---------- INPUT DATA

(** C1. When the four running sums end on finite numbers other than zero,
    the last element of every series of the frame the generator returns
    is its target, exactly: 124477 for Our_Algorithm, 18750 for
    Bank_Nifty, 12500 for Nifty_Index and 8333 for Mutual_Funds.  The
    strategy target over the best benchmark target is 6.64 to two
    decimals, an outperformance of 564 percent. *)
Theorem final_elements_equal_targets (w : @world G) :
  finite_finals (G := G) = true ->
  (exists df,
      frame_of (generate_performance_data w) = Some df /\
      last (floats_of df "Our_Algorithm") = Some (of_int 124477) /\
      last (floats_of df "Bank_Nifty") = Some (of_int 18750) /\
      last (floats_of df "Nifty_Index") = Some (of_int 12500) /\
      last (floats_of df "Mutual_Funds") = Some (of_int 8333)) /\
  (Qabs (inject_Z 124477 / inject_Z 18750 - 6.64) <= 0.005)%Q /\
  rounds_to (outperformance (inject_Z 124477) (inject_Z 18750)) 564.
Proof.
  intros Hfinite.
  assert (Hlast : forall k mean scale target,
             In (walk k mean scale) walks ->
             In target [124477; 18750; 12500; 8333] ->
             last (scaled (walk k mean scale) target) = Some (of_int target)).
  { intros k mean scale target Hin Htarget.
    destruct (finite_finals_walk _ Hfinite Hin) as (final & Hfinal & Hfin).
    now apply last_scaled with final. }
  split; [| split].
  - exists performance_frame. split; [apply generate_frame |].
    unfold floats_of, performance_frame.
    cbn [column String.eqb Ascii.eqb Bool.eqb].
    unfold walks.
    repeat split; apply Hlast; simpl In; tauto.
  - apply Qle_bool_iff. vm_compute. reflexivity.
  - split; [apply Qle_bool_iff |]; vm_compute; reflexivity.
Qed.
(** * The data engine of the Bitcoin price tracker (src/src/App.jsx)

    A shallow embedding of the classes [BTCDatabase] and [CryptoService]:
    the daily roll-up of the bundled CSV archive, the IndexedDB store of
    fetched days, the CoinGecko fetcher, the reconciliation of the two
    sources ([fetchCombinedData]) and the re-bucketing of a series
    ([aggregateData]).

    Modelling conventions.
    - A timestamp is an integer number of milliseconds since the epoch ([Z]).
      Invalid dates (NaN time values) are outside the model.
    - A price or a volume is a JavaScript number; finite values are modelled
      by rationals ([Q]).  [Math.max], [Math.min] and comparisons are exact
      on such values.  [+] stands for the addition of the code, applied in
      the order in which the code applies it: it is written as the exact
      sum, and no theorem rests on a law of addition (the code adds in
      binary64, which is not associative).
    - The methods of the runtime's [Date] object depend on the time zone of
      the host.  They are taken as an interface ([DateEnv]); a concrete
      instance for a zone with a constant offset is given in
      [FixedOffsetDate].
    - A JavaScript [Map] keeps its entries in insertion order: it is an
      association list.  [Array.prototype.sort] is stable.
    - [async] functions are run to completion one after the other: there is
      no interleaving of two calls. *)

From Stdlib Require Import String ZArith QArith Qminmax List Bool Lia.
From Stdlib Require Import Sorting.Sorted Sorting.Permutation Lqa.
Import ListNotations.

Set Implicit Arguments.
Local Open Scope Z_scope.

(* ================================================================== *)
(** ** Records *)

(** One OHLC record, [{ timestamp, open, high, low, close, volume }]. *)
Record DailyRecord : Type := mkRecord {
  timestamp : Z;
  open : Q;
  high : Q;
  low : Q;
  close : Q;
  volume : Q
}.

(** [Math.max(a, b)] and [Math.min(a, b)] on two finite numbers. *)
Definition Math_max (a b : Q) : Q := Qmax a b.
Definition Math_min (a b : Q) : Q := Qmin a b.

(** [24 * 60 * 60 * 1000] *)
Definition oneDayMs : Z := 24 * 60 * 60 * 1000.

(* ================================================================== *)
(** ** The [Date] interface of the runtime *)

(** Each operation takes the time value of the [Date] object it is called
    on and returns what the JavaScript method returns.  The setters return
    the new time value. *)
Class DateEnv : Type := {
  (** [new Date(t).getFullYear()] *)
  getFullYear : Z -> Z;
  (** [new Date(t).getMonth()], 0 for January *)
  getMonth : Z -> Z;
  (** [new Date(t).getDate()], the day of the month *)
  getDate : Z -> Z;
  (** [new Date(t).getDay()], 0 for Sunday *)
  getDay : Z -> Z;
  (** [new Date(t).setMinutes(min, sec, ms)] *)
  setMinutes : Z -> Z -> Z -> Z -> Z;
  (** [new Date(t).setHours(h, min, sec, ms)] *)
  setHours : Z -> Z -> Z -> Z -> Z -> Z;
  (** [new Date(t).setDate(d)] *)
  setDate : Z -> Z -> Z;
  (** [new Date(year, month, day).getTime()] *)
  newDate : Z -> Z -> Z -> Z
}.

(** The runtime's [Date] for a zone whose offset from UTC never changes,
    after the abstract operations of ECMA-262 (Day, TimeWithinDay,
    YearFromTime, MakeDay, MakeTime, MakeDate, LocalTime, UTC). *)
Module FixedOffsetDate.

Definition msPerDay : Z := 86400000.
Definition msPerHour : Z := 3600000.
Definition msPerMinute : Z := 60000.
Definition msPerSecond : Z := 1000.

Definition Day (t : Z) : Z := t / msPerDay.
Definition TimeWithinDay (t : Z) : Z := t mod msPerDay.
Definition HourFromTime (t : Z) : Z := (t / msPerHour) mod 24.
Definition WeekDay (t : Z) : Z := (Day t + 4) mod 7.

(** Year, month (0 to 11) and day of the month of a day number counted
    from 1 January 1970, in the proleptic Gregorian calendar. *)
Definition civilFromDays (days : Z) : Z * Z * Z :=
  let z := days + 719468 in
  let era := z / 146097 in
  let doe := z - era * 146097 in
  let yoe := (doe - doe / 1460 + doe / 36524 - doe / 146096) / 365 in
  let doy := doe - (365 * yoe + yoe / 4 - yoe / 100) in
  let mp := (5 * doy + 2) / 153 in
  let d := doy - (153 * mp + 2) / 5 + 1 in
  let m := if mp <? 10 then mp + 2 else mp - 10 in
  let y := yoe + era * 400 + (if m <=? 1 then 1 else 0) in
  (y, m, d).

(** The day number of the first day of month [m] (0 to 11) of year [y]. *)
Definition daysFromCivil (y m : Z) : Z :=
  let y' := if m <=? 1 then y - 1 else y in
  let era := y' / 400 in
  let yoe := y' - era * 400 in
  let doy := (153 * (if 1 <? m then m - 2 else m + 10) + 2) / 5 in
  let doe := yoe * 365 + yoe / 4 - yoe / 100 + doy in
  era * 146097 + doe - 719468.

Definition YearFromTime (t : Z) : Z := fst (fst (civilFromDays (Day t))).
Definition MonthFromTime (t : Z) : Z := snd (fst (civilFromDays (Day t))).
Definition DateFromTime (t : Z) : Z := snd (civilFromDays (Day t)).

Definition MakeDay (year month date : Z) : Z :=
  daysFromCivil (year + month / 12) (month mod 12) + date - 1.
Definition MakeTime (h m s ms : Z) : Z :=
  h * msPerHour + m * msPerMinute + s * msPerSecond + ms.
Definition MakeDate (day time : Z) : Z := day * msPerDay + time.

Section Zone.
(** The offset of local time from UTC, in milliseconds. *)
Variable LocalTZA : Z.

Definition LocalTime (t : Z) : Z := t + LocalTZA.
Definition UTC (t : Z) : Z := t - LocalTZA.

--------------------

WORK TO COMPLETE: Look through the data above. Find each line with the string "MakeDay" and copy it.

RESPONSE AREA:
    YearFromTime, MakeDay, MakeTime, MakeDate, LocalTime, UTC). *)
Definition MakeDay (year month date : Z) : Z :=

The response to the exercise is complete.